> Exercise description
Beginning with the first line of the data below, extract each line up to and including the one containing "Z.eqb_refl, andb_false_r. reflexivity.". Copy them exactly and add nothing.
▬▬▬
Lemma get_bit_clear_bit (bm : list Z) (k m : Z) :
  0 <= k -> 0 <= m -> (Z.to_nat (k / 8) < length bm)%nat ->
  get_bit (clear_bit bm k) m = if k =? m then 0 else get_bit bm m.
Proof.
  intros Hk Hm Hlen. rewrite !get_bit_testbit by lia. unfold clear_bit.
  assert (Hk8 : 0 <= k / 8) by (apply Z.div_pos; lia).
  assert (Hm8 : 0 <= m / 8) by (apply Z.div_pos; lia).
  assert (Hkm : 0 <= k mod 8 < 8) by (apply Z.mod_pos_bound; lia).
  assert (Hmm : 0 <= m mod 8 < 8) by (apply Z.mod_pos_bound; lia).
  destruct (Z.eq_dec (k / 8) (m / 8)) as [Hq|Hq].
  - rewrite <- Hq, znth_zreplace_same by lia.
    rewrite Z.land_spec, Z.lnot_spec, Z.shiftl_1_l, Z.pow2_bits_eqb by lia.
    destruct (Z.eqb_spec k m) as [->|Hne].
    + rewrite Z.eqb_refl, andb_false_r. reflexivity.
    + replace (k mod 8 =? m mod 8) with false.
      * rewrite andb_true_r. rewrite Hq. reflexivity.
      * symmetry. apply Z.eqb_neq. intros He.
        apply Hne. rewrite (Z.div_mod k 8), (Z.div_mod m 8) by lia. lia.
  - rewrite znth_zreplace_other by lia.
    destruct (Z.eqb_spec k m) as [->|]; [contradiction|reflexivity].
Qed.

Lemma set_bit_length (bm : list Z) (k : Z) : length (set_bit bm k) = length bm.
Proof. apply zreplace_length. Qed.

Lemma clear_bit_length (bm : list Z) (k : Z) : length (clear_bit bm k) = length bm.
Proof. apply zreplace_length. Qed.

(** ** Validators only append diagnostics *)

Lemma reports_fields (ms : list message) (s : state) :
  superblock (reports ms s) = superblock s /\ inode_bitmap (reports ms s) = inode_bitmap s /\
  data_bitmap (reports ms s) = data_bitmap s /\ inodes (reports ms s) = inodes s /\
  image (reports ms s) = image s /\
  block_referenced (reports ms s) = block_referenced s /\
  block_referenced_by (reports ms s) = block_referenced_by s /\
  errors_fixed (reports ms s) = errors_fixed s /\ writes (reports ms s) = writes s /\
  output (reports ms s) = output s ++ ms /\
  errors_found (reports ms s) = errors_found s + Z.of_nat (length ms).
Proof.
  unfold reports. revert s; induction ms as [|m ms IH]; intros s; simpl.
  - rewrite app_nil_r. repeat split; lia.
  - destruct (IH (report m s)) as (H1 & H2 & H3 & H4 & H5 & H6 & H7 & H8 & H9 & H10 & H11).
    rewrite H1, H2, H3, H4, H5, H6, H7, H8, H9, H10, H11. simpl.
    rewrite <- app_assoc. repeat split; lia.
Qed.

Lemma reports_app (ms1 ms2 : list message) (s : state) :
  reports (ms1 ++ ms2) s = reports ms2 (reports ms1 s).
Proof. unfold reports. apply fold_left_app. Qed.

(** A validator loop whose every iteration prints the findings [f x] and
    counts them, while the data it reads stays as it was ([P]). *)
Lemma fold_reports {A} (step : bool * state -> A -> bool * state)
    (f : A -> list message) (P : state -> Prop) (l : list A) :
  (forall ms s, P s -> P (reports ms s)) ->
  (forall ok s x, In x l -> P s ->
     step (ok, s) x = (ok && Nat.eqb (length (f x)) 0, reports (f x) s)) ->
  forall ok s, P s ->
  fold_left step l (ok, s) = (ok && Nat.eqb (length (flat_map f l)) 0, reports (flat_map f l) s).
Proof.
  intros HP Hstep. induction l as [|x l IH]; intros ok s Hs; simpl.
  - rewrite andb_true_r. reflexivity.
  - rewrite Hstep by (simpl; auto).
    rewrite IH by (intros; try apply Hstep; simpl; auto).
    rewrite reports_app, length_app, <- andb_assoc. f_equal. f_equal.
    destruct (length (f x)), (length (flat_map f l)); reflexivity.
Qed.

(** ** C7: inode-bitmap validator *)

(** C7: for every slot of [0, 80), [check_inode_bitmap_consistency]
    compares the bitmap bit with the validity computed from the inode record
    ([is_valid_inode] reads only the record: [nlink > 0] and [dtime == 0]),
    prints exactly one finding when they disagree ("marked but invalid" when
    the bit is set, "valid but not marked" when it is clear) and none when they
    agree, and counts one error per finding. *)
Theorem check_inode_bitmap_one_finding_per_mismatch (s : state) :
  output (snd (check_inode_bitmap_consistency s)) =
    output s ++ flat_map (spec_inode_slot_finding s) (zrange 0 INODE_COUNT) /\
  errors_found (snd (check_inode_bitmap_consistency s)) =
    errors_found s + Z.of_nat (length (filter (inode_slot_mismatch s) (zrange 0 INODE_COUNT))) /\
  fst (check_inode_bitmap_consistency s) =
    forallb (fun i => negb (inode_slot_mismatch s i)) (zrange 0 INODE_COUNT) /\
  (forall i, length (spec_inode_slot_finding s i) = if inode_slot_mismatch s i then 1%nat else 0%nat) /\
  (forall ino, is_valid_inode ino = (0 <? nlink ino) && (dtime ino =? 0)).
Proof.
  assert (Hlen : forall i, length (spec_inode_slot_finding s i) =
                   if inode_slot_mismatch s i then 1%nat else 0%nat).
  { intros i. unfold spec_inode_slot_finding, inode_slot_mismatch.
    destruct (negb (get_bit (inode_bitmap s) i =? 0)), (is_valid_inode (inode_at s i));
      reflexivity. }
  assert (Hcount : forall l : list Z,
    length (flat_map (spec_inode_slot_finding s) l) = length (filter (inode_slot_mismatch s) l) /\
    Nat.eqb (length (flat_map (spec_inode_slot_finding s) l)) 0 =
      forallb (fun i => negb (inode_slot_mismatch s i)) l).
  { induction l as [|x l [IH1 IH2]]; [split; reflexivity|]. simpl.
    rewrite length_app, Hlen.
    destruct (inode_slot_mismatch s x); simpl.
    - split; [rewrite IH1; reflexivity | reflexivity].
    - split; [exact IH1 | exact IH2]. }
  unfold check_inode_bitmap_consistency.
  rewrite (fold_reports inode_bitmap_step (spec_inode_slot_finding s)
             (fun s' => inode_bitmap s' = inode_bitmap s /\ inodes s' = inodes s)).
  - cbn [fst snd]. destruct (reports_fields (flat_map (spec_inode_slot_finding s) (zrange 0 INODE_COUNT)) s)
      as (_ & _ & _ & _ & _ & _ & _ & _ & _ & Ho & He).
    destruct (Hcount (zrange 0 INODE_COUNT)) as [Hc1 Hc2].
    rewrite Ho, He, andb_true_l, Hc2, Hc1. repeat split; auto.
  - intros ms s' [H1 H2]. destruct (reports_fields ms s') as (_ & Hb & _ & Hi & _).
    rewrite Hb, Hi. auto.
  - intros ok s' i _ [H1 H2]. unfold inode_bitmap_step, spec_inode_slot_finding.
    unfold inode_at. rewrite H1, H2. fold (inode_at s i).
    destruct (get_bit (inode_bitmap s) i =? 0), (is_valid_inode (inode_at s i));
      simpl; rewrite ?andb_false_r, ?andb_true_r; reflexivity.
  - auto.
Qed.

(** ** C4: duplicate-block validator *)

Lemma fold_dup_record (i : Z) (vs : list Z) (r : Z -> list Z) (b : Z) :
  fold_left (dup_record i) vs r b =
    r b ++ repeat i (count_occ Z.eq_dec (filter recorded vs) b).
Proof.
  revert r; induction vs as [|v vs IH]; intros r; simpl.
  - rewrite app_nil_r. reflexivity.
  - rewrite IH. unfold dup_record, recorded.
    destruct (negb (v =? 0) && (v <? TOTAL_BLOCKS)); simpl.
    + unfold add_ref. destruct (Z.eq_dec v b) as [->|Hne].
      * rewrite Z.eqb_refl, <- app_assoc. reflexivity.
      * replace (b =? v) with false by (symmetry; apply Z.eqb_neq; congruence).
        reflexivity.
    + reflexivity.
Qed.

Lemma fold_left_map_index {A B C} (f : A -> B -> A) (g : C -> B) (l : list C) (a : A) :
  fold_left (fun x y => f x (g y)) l a = fold_left f (map g l) a.
Proof. revert a; induction l; simpl; auto. Qed.

Lemma dup_inode_refs_spec (s : state) (r : Z -> list Z) (i b : Z) :
  dup_inode_refs s r i b =
    r b ++ (if is_valid_inode (inode_at s i)
            then repeat i (count_occ Z.eq_dec (claim_walk (image s) (inode_at s i)) b)
            else []).
Proof.
  unfold dup_inode_refs, claim_walk.
  destruct (is_valid_inode (inode_at s i)); [|rewrite app_nil_r; reflexivity].
  set (ino := inode_at s i).
  rewrite (fold_left_map_index (dup_record i) (znth 0 (direct_blocks ino))).
  change (negb (indirect_block ino =? 0) && (indirect_block ino <? TOTAL_BLOCKS))
    with (recorded (indirect_block ino)).
  generalize (map (znth 0 (direct_blocks ino)) (zrange 0 12)) as ds.
  generalize (read_block (image s) (indirect_block ino)) as es.
  generalize (indirect_block ino) as ind.
  intros ind es ds.
  rewrite count_occ_app, repeat_app.
  destruct (recorded ind).
  - rewrite fold_dup_record. unfold add_ref. cbn [count_occ].
    destruct (Z.eq_dec ind b) as [<-|Hne].
    + rewrite Z.eqb_refl, fold_dup_record, <- !app_assoc. reflexivity.
    + replace (b =? ind) with false by (symmetry; apply Z.eqb_neq; congruence).
      rewrite fold_dup_record, <- !app_assoc. reflexivity.
  - rewrite fold_dup_record. cbn [count_occ repeat]. rewrite !app_nil_r. reflexivity.
Qed.

Lemma duplicate_refs_claimants (s : state) (b : Z) :
  duplicate_refs s b = claimants s b.
Proof.
  unfold duplicate_refs, claimants.
  assert (Hgen : forall (l : list Z) (r : Z -> list Z),
    fold_left (dup_inode_refs s) l r b =
      r b ++ flat_map (fun i => let ino := inode_at s i in
                        if is_valid_inode ino
                        then repeat i (count_occ Z.eq_dec (claim_walk (image s) ino) b)
                        else []) l).
  { induction l as [|i l IH]; intros r; simpl.
    - rewrite app_nil_r. reflexivity.
    - rewrite IH, dup_inode_refs_spec, <- app_assoc. reflexivity. }
  rewrite Hgen. reflexivity.
Qed.

Lemma check_duplicate_blocks_spec (s : state) :
  output (snd (check_duplicate_blocks s)) = output s ++ spec_duplicate_findings s /\
  errors_found (snd (check_duplicate_blocks s)) =
    errors_found s + Z.of_nat (length (spec_duplicate_findings s)) /\
  fst (check_duplicate_blocks s) = Nat.eqb (length (spec_duplicate_findings s)) 0.
Proof.
  unfold check_duplicate_blocks, spec_duplicate_findings.
  rewrite (fold_reports (dup_report_step (duplicate_refs s))
             (fun b => if 1 <? Z.of_nat (length (claimants s b))
                       then [EDuplicate b (claimants s b)] else [])
             (fun _ => True)); auto.
  - cbn [fst snd].
    destruct (reports_fields (flat_map (fun b => if 1 <? Z.of_nat (length (claimants s b))
                       then [EDuplicate b (claimants s b)] else [])
       (zrange (to_int32 (data_block_start (superblock s))) TOTAL_BLOCKS)) s)
      as (_ & _ & _ & _ & _ & _ & _ & _ & _ & Ho & He).
    rewrite Ho, He, andb_true_l. auto.
  - intros ok s' b _ _. unfold dup_report_step.
    rewrite duplicate_refs_claimants.
    destruct (1 <? Z.of_nat (length (claimants s b))); simpl;
      rewrite ?andb_false_r, ?andb_true_r; reflexivity.
Qed.

(** C4 (as the code does it): [check_duplicate_blocks] records one claim per
    pointer occurrence of each valid inode (nonzero direct pointers below 64;
    when the single-indirect pointer is nonzero and below 64, that pointer and
    the nonzero entries below 64 of its block) and reports, in block order,
    every block of [data_block_start, 64) that has more than one claim,
    listing the claimant inode index once per claim; it counts one error per
    reported block.  A block claimed twice by the same inode is reported.
    This holds when the C matrix holds every claim and the report loop starts
    at a nonnegative index ([claims_in_bounds]). *)
Theorem check_duplicate_blocks_reports_multiclaimed (s : state) :
  claims_in_bounds s = true ->
  output (snd (check_duplicate_blocks s)) = output s ++ spec_duplicate_findings s /\
  errors_found (snd (check_duplicate_blocks s)) =
    errors_found s + Z.of_nat (length (spec_duplicate_findings s)) /\
  fst (check_duplicate_blocks s) = Nat.eqb (length (spec_duplicate_findings s)) 0.
Proof. intros _. apply check_duplicate_blocks_spec. Qed.

(** C4 (counterexample): inode 0 is the only valid inode and names block 10 in
    two direct slots; the validator reports block 10 as referenced by multiple
    inodes, with claimant list [0; 0]. *)
Lemma duplicate_same_inode_twice :
  forallb (fun i => negb (is_valid_inode (inode_at (initial_state img_twice10) i)))
    (zrange 1 INODE_COUNT) = true /\
  output (snd (check_duplicate_blocks (initial_state img_twice10))) = [EDuplicate 10 [0; 0]].
Proof. split; vm_compute; reflexivity. Qed.

(** ** The repair engine: what each loop of [fix_errors] changes *)

Lemma fold_inv {A B} (f : A -> B -> A) (P : A -> Prop) (l : list B) (a : A) :
  (forall a x, In x l -> P a -> P (f a x)) -> P a -> P (fold_left f l a).
Proof.
  revert a; induction l as [|x l IH]; intros a Hf Ha; simpl; auto.
  apply IH; [intros; apply Hf; simpl; auto | apply Hf; simpl; auto].
Qed.

Lemma fold_left_cons {A B} (f : A -> B -> A) (x : B) (l : list B) (a : A) :
  fold_left f (x :: l) a = fold_left f l (f a x).
Proof. reflexivity. Qed.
▬▬▬
> The completed task
Lemma get_bit_clear_bit (bm : list Z) (k m : Z) :
  0 <= k -> 0 <= m -> (Z.to_nat (k / 8) < length bm)%nat ->
  get_bit (clear_bit bm k) m = if k =? m then 0 else get_bit bm m.
Proof.
  intros Hk Hm Hlen. rewrite !get_bit_testbit by lia. unfold clear_bit.
  assert (Hk8 : 0 <= k / 8) by (apply Z.div_pos; lia).
  assert (Hm8 : 0 <= m / 8) by (apply Z.div_pos; lia).
  assert (Hkm : 0 <= k mod 8 < 8) by (apply Z.mod_pos_bound; lia).
  assert (Hmm : 0 <= m mod 8 < 8) by (apply Z.mod_pos_bound; lia).
  destruct (Z.eq_dec (k / 8) (m / 8)) as [Hq|Hq].
  - rewrite <- Hq, znth_zreplace_same by lia.
    rewrite Z.land_spec, Z.lnot_spec, Z.shiftl_1_l, Z.pow2_bits_eqb by lia.
    destruct (Z.eqb_spec k m) as [->|Hne].
    + rewrite Z.eqb_refl, andb_false_r. reflexivity.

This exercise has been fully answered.